Spiritual
Freedom
Spiritual freedom is the
attribute of a mind in which reason and conscience have begun to act, and which
is free through its own energy, through fidelity to the truth, through
resistance of temptation. It has pleased
the All-wise Disposer to encompass us from our birth by difficulty and
allurement, to place us in a world where wrong-doing is often gainful, and duty
rough and perilous, where many vices oppose the dictates of the inward monitor,
where the body presses as a weight on the mind, and matter, by its perpetual
agency on the senses, becomes a barrier between us and the spiritual
world. We are in the midst of influences
which menace the intellect and heart; and to be free is to withstand and
conquer these. He only is free who,
through self-conflict and moral resolution, sustained by trust in God, subdues
the passions which have debased him, and, escaping the thralldom of low
objects, binds himself to pure and lofty ones.

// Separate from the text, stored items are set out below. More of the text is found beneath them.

(** C6, as the handler has it.  When the handler streams, the events are
    those of the decoding loop over the generation response.  They end in
    the [done] event when an increment carries the completion flag, in an
    [error] event when decoding fails first; when the response ends before
    either, no terminal event is sent at all. *)
Theorem Answer_stream_end (searchFn : SearchFn float32 RawJSON)
        (model url : gostring) (r : QueryRequest) (w w' : World float32)
        (evs : list SSEvent) :
  QueryHandler B searchFn model url r w = (w', Stream evs) ->
  exists w1 prompt incs,
    postGenerate B w1 (url ++ lit "/api/generate") model prompt = inr incs /\
    evs = streamLoop incs /\
    match streamEnd incs with
    | EndsDone => (exists pre, evs = pre ++ [doneEvent]) /\ endsInTerminal evs = true
    | EndsError =>
        (exists pre cause, evs = pre ++ [errorEvent cause]) /\ endsInTerminal evs = true
    | EndsEOF =>
        Forall (fun e => isTerminal e = false) evs /\ endsInTerminal evs = false
    end.
Proof.
  unfold QueryHandler.
  destruct (negb (eqb (qMethod r) _)); [discriminate|].
  destruct (isEmpty _); [discriminate|].
  destruct (searchFn _ _ w) as [w1 [err | docs]]; [discriminate|].
  destruct (negb (qFlusher r)); [discriminate|].
  destruct (postGenerate B w1 _ model _) as [err | incs] eqn:Hpost; [discriminate|].
  intros H. inversion H; subst. eexists w1, _, incs.
  split; [exact Hpost|]. split; [reflexivity|].
  generalize (streamLoop_end incs). destruct (streamEnd incs).
  - intros [pre E]. split; [now exists pre|]. rewrite E. apply endsInTerminal_last.
  - intros (pre & cause & E). split; [now exists pre, cause|].
    rewrite E. apply endsInTerminal_last.
  - intros HF. split; [exact HF | now apply endsInTerminal_none].
Qed.

(** The handler reads parameter [q] and nothing else of the query. *)
Lemma QueryHandler_params (searchFn : SearchFn float32 RawJSON)
      (model url : gostring) (r r' : QueryRequest) (w : World float32) :
  qMethod r = qMethod r' -> qFlusher r = qFlusher r' ->
  Get (qParams r) (lit "q") = Get (qParams r') (lit "q") ->
  QueryHandler B searchFn model url r w = QueryHandler B searchFn model url r' w.
Proof. unfold QueryHandler. now intros -> -> ->. Qed.

(** C4.  Whatever the request holds, parameter [k] included, the only
    search that the query endpoint issues asks for 50 results. *)
Theorem QueryEndpoint_topK (s : RAGService) (r : QueryRequest) (w : World float32) :
  exists new,
    log (fst (QueryEndpoint B s r w)) = log w ++ new /\
    forall v k, In (EvSearch v k) new -> k = 50%Z.
Proof.
  unfold QueryEndpoint, QueryHandler.
  destruct (negb (eqb (qMethod r) _)).
  { exists []. split; [now rewrite app_nil_r | intros v k []]. }
  destruct (isEmpty _).
  { exists []. split; [now rewrite app_nil_r | intros v k []]. }
  unfold SearchSimilarContents.
  destruct (GenerateEmbedding B s _ w) as [w1 [err | emb]] eqn:HE;
    generalize (IndexFacts.GenerateEmbedding_world B s
                  (TrimSpace (Get (qParams r) (lit "q"))) w);
    rewrite HE; cbn [fst]; intros ->.
  { eexists. split; [reflexivity|]. intros v k [H | []]. discriminate. }
  unfold SearchSimilar.
  destruct (querySimilar B _ emb 50) as [c | c | docs]; cbn [fst log logged].
  1,2: eexists; rewrite <- app_assoc; (split; [reflexivity|]);
       intros v k [H | [H | []]]; [discriminate | now inversion H].
  destruct (negb (qFlusher r)); cbn [fst log logged].
  { eexists; rewrite <- app_assoc; (split; [reflexivity|]).
    intros v k [H | [H | []]]; [discriminate | now inversion H]. }
  destruct (postGenerate B _ _ _ _); cbn [fst log logged];
    eexists; rewrite <- !app_assoc; (split; [reflexivity|]);
    intros v k [H | [H | [H | []]]]; try discriminate; now inversion H.
Qed.

End Handler.

End QueryFacts.

(** ** The statements at sample inputs *)

Module Checks.
Import GoInt Service Handlers Samples.

(** Size 4 and overlap 2 on a text of eight words: three fragments, two
    words apart. *)
Example ChunkText_sky : ChunkText svc skyText = Returns skyChunks.
Proof. reflexivity. Qed.

(** Size 2 and overlap 5: the step is the size. *)
Example ChunkText_capped :
  ChunkText svcCapped skyText
  = Returns [lit "the sky"; lit "is blue"; lit "the grass"; lit "is green"].
Proof. reflexivity. Qed.

(** A size that is not positive: the text comes back whole. *)
Example ChunkText_degenerate :
  ChunkText (NewRAGService [] [] [] 0 0) skyText = Returns [skyText].
Proof. reflexivity. Qed.

Lemma ChunkText_windows_witness :
  exists m,
    ChunkText svc skyText
    = Returns (map (fun k => Join (firstn 4 (skipn (k * 2) (Fields skyText))) [SP])
                   (seq 0 m)) /\
    (0 < m -> firstn 4 (skipn ((m - 1) * 2) (Fields skyText))
              = skipn ((m - 1) * 2) (Fields skyText)).
Proof.
  destruct (@ChunkFacts.ChunkText_windows svc skyText) as (m & H1 & _ & _ & _ & H2 & _).
  - discriminate.
  - unfold maxInt. simpl. lia.
  - simpl. lia.
  - unfold maxInt, len. simpl. lia.
  - exists m. split; [exact H1 | exact H2].
Defined.

Lemma ChunkText_terminates_witness :
  (exists chunks, ChunkText svcCapped skyText = Returns chunks) /\
  chunkStep svcCapped = 2%Z.
Proof.
  destruct (@ChunkFacts.ChunkText_terminates svcCapped skyText)
    as [(chunks & H & _) Hcap].
  - simpl. lia.
  - unfold inRange, minInt, maxInt. simpl. lia.
  - unfold inRange, minInt, maxInt. simpl. lia.
  - unfold maxInt, len. simpl. lia.
  - split; [now exists chunks|]. apply Hcap. simpl. lia.
Defined.

(** The second embedding call fails: one row stays, the error names
    index 1. *)
Example IndexDocument_second_embedding_fails :
  IndexDocument (backend (Some 2) []) svc skyText doc1 emptyWorld
  = (mkWorld
       [mkRow (lit "the sky is blue") doc1 [15%Z]]
       [EvPostEmbeddings Z (lit "http://localhost:11434/api/embeddings")
                         (lit "nomic-embed-text") (lit "the sky is blue");
        EvInsert (lit "the sky is blue") doc1 [15%Z];
        EvPostEmbeddings Z (lit "http://localhost:11434/api/embeddings")
                         (lit "nomic-embed-text") (lit "is blue the grass")],
     Returns (Some (ErrEmbeddingChunk 1
                      (ErrCallingEmbeddings _ (lit "connection refused"))))).
Proof. reflexivity. Qed.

That mind alone is free which, looking to God as the inspirer and
rewarder of virtue, adopts his law, written on the heart and in his word, as
its supreme rule, and which, in obedience to this, governs itself, reveres
itself, exerts faithfully its best power, and unfolds itself by well-doing in
whatever sphere God’s providence assigns.

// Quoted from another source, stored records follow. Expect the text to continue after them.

(** *** The reset tween in double arithmetic *)

(** [animateReset] once the two interpolations have left [cameraPosition]
    and [controlsTarget]. *)
Definition animateReset_with (cameraPosition controlsTarget : Vector3)
  (t : ResetTween) (now : R) (s : State) : State :=
  let elapsed := now - rt_startTime t in
  let animationDuration := 1500 in
  let progress := Rmin (elapsed / animationDuration) 1 in
  let s := camera_position_set cameraPosition s in
  let s := controls_target_set controlsTarget s in
  if Rlt_dec progress 1 then
    requestAnimationFrame (cb_animateReset t) s
  else
    let s := with_isZooming false s in
    let s := controls_enabled_set true s in
    let s := controls_minDistance_set 3 s in
    let s := controls_maxDistance_set 100 s in
    let s := with_selectedModel None s in
    overlay_display_set display_none s.

(** The states a call of [animateReset] at clock [now] can leave when the
    eased progress and the two interpolations are computed in doubles. *)
Definition animateReset_double (t : ResetTween) (now : R) (s s' : State) : Prop :=
  let progress := Rmin ((now - rt_startTime t) / 1500) 1 in
  exists easeProgress cameraPosition controlsTarget,
    Double.eased (easeOutCubic progress) easeProgress /\
    Double.lerpVectors (rt_startPosition t) finalCameraPosition easeProgress
      cameraPosition /\
    Double.lerpVectors (rt_startTarget t) (vec3 0 0 6) easeProgress
      controlsTarget /\
    s' = animateReset_with cameraPosition controlsTarget t now s.

(** *** The same steps on binary64 numbers *)

Module Binary64.

Import PrimFloat FloatOps.

#[local] Set Warnings "-inexact-float".

(** [v1 + (v2 - v1) * alpha] *)
Definition lerp (v1 v2 alpha : float) : float := (v1 + (v2 - v1) * alpha)%float.

Definition Vector3 : Type := float * float * float.

Definition lerpVectors (v1 v2 : Vector3) (alpha : float) : Vector3 :=
  let '(x1, y1, z1) := v1 in
  let '(x2, y2, z2) := v2 in
  (lerp x1 x2 alpha, lerp y1 y2 alpha, lerp z1 z2 alpha).

(** [Math.min(a, b)] on numbers that are not NaN *)
Definition min (a b : float) : float := if ltb a b then a else b.

(** [Math.pow(x, 3)]: the cube, which is 0 at 0 *)
Definition pow3 (x : float) : float := (x * x * x)%float.

(** [camera.position] after the call of [animateReset] at clock [now], for
    a tween started at [startTime] from [startPosition]. *)
Definition animateReset_position (startPosition : Vector3) (startTime now : float)
  : Vector3 :=
  let elapsed := (now - startTime)%float in
  let animationDuration := 1500%float in
  let progress := min (elapsed / animationDuration)%float 1%float in
  let easeProgress := (1 - pow3 (1 - progress))%float in
  lerpVectors startPosition (0, 2, 8)%float easeProgress.

(** [camera.position] after the call of [animateCamera] at clock [now], for
    a tween started at [startTime] from [startPosition] towards a model at
    [modelPosition] with zoom distance [zoomDistance]. *)
Definition animateCamera_position (modelPosition : Vector3) (zoomDistance : float)
  (startPosition : Vector3) (startTime now : float) : Vector3 :=
  let '(mx, my, mz) := modelPosition in
  let targetPosition := (mx + 0, my + 0.2, mz + zoomDistance)%float in
  let elapsed := (now - startTime)%float in
  let animationDuration := 1200%float in
  let progress := min (elapsed / animationDuration)%float 1%float in
  let easeProgress :=
    if ltb progress 0.5
    then (4 * progress * progress * progress)%float
    else (1 - pow3 (-2 * progress + 2) / 2)%float in
  lerpVectors startPosition targetPosition easeProgress.

(** A camera 0.05 below the floor and 8 in front of the origin, and the
    largest double below 2. *)
Definition low_height : float := (-0.05)%float.
Definition low_camera : Vector3 := (0%float, low_height, 8%float).
Definition below_2 : float := 1.9999999999999998%float.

— William Ellery Channing (born April
7, 1780)
The
Great End in Religious Instruction
The great end in religious instruction is not to
stamp our minds upon the young, but to stir up their own; not to make them see
with our eyes, but to look inquiringly and steadily with their own; not to give
them a definite amount on knowledge, but to inspire a fervent love of truth;
not to form an outward regularity, but to touch inward springs; not to bind
them by ineradicable prejudices to our particular sect or peculiar notions, but
to prepare them for impartial, conscientious judging of whatever subjects may
be offered to their decision; not to burden the memory, but to quicken and
strengthen the power of thought; not to impose religion upon them in the form
of arbitrary rules, but to awaken the conscience, the moral discernment. In a word, the great end is to awaken the
soul; to bring understanding, conscience, and heart into earnest, vigorous
action on religious and moral truth, to excite and cherish spiritual life.

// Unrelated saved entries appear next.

(** * XML-to-Neo4j importer: a shallow embedding of [xmlimports_python_script.py]

    The importer walks the document that [xmltodict] produced from one UniProt
    entry and sends parameterised Cypher statements to a Neo4j session.  The
    program never reads anything back from the session, so its observable
    behaviour is the ordered trace of calls it makes to the driver: opening
    and closing drivers and sessions, and the statements passed to
    [session.run].  Every sub-importer is embedded as a computation that
    yields such a trace together with either a value or the Python exception
    that aborted it; nothing is caught, so an exception ends the run and the
    trace up to it is what reached the store.  The graph the statements build
    is obtained by interpreting the statements of a trace, in order, on a
    small model of the store: [CREATE] appends a node, and
    [MATCH .. MATCH .. CREATE] adds an edge for every pair of matching nodes. *)

From Stdlib Require Import String Ascii List Bool Arith Lia.
Import ListNotations.
Open Scope string_scope.
Open Scope list_scope.

#[local] Set Warnings "-register-all".

(** ** The parsed document *)

(** What [xmltodict.parse] returns: [None] for an empty element, a [str] for
    an attribute or a text-only element, a [dict] (insertion ordered) for an
    element with attributes or children, a [list] for a repeated child. *)
Inductive value : Type :=
| VNone
| VStr (s : string)
| VDict (kvs : list (string * value))
| VList (vs : list value).

Inductive exn : Type :=
| KeyError (k : string)
| TypeError
| AttributeError.

Inductive result (A : Type) : Type :=
| Ok (a : A)
| Raise (e : exn).
Arguments Ok {A} a.
Arguments Raise {A} e.

Definition bindR {A B} (r : result A) (k : A -> result B) : result B :=
  match r with
  | Ok a => k a
  | Raise e => Raise e
  end.

Notation "'let?' x ':=' e 'in' k" := (bindR e (fun x => k))
  (at level 10, x name, e at level 100, k at level 200).

(** Dictionary lookup on the ordered key/value list of a [dict]. *)
Fixpoint lookup (k : string) (kvs : list (string * value)) : option value :=
  match kvs with
  | [] => None
  | (k', v) :: rest => if String.eqb k k' then Some v else lookup k rest
  end.

(** [v[k]] for a string key [k]. *)
Definition getitem (v : value) (k : string) : result value :=
  match v with
  | VDict kvs =>
      match lookup k kvs with
      | Some x => Ok x
      | None => Raise (KeyError k)
      end
  | _ => Raise TypeError
  end.

(** [v.get(k, default)]: only a [dict] has the method. *)
Definition dict_get (v : value) (k : string) (default : value) : result value :=
  match v with
  | VDict kvs =>
      match lookup k kvs with
      | Some x => Ok x
      | None => Ok default
      end
  | _ => Raise AttributeError
  end.

(** [v == s] for a string literal [s]; never raises. *)
Definition eq_str (v : value) (s : string) : bool :=
  match v with
  | VStr t => String.eqb t s
  | _ => false
  end.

— William Ellery Channing (born April
7, 1780)
A Prayer
O God, animate us to
cheerfulness. May we have a joyful sense
of our blessings, learn to look on the bright circumstances of our lot, and
maintain a perpetual connectedness under Thy allotments. Fortify our minds against disappointments and
calamity. Preserve us from despondency,
from yielding to dejection. Teach us
that no evil is intolerable but a guilty conscience; and that nothing can hurt
us, if, with true loyalty of affection, we take refuge in Thee. Amen.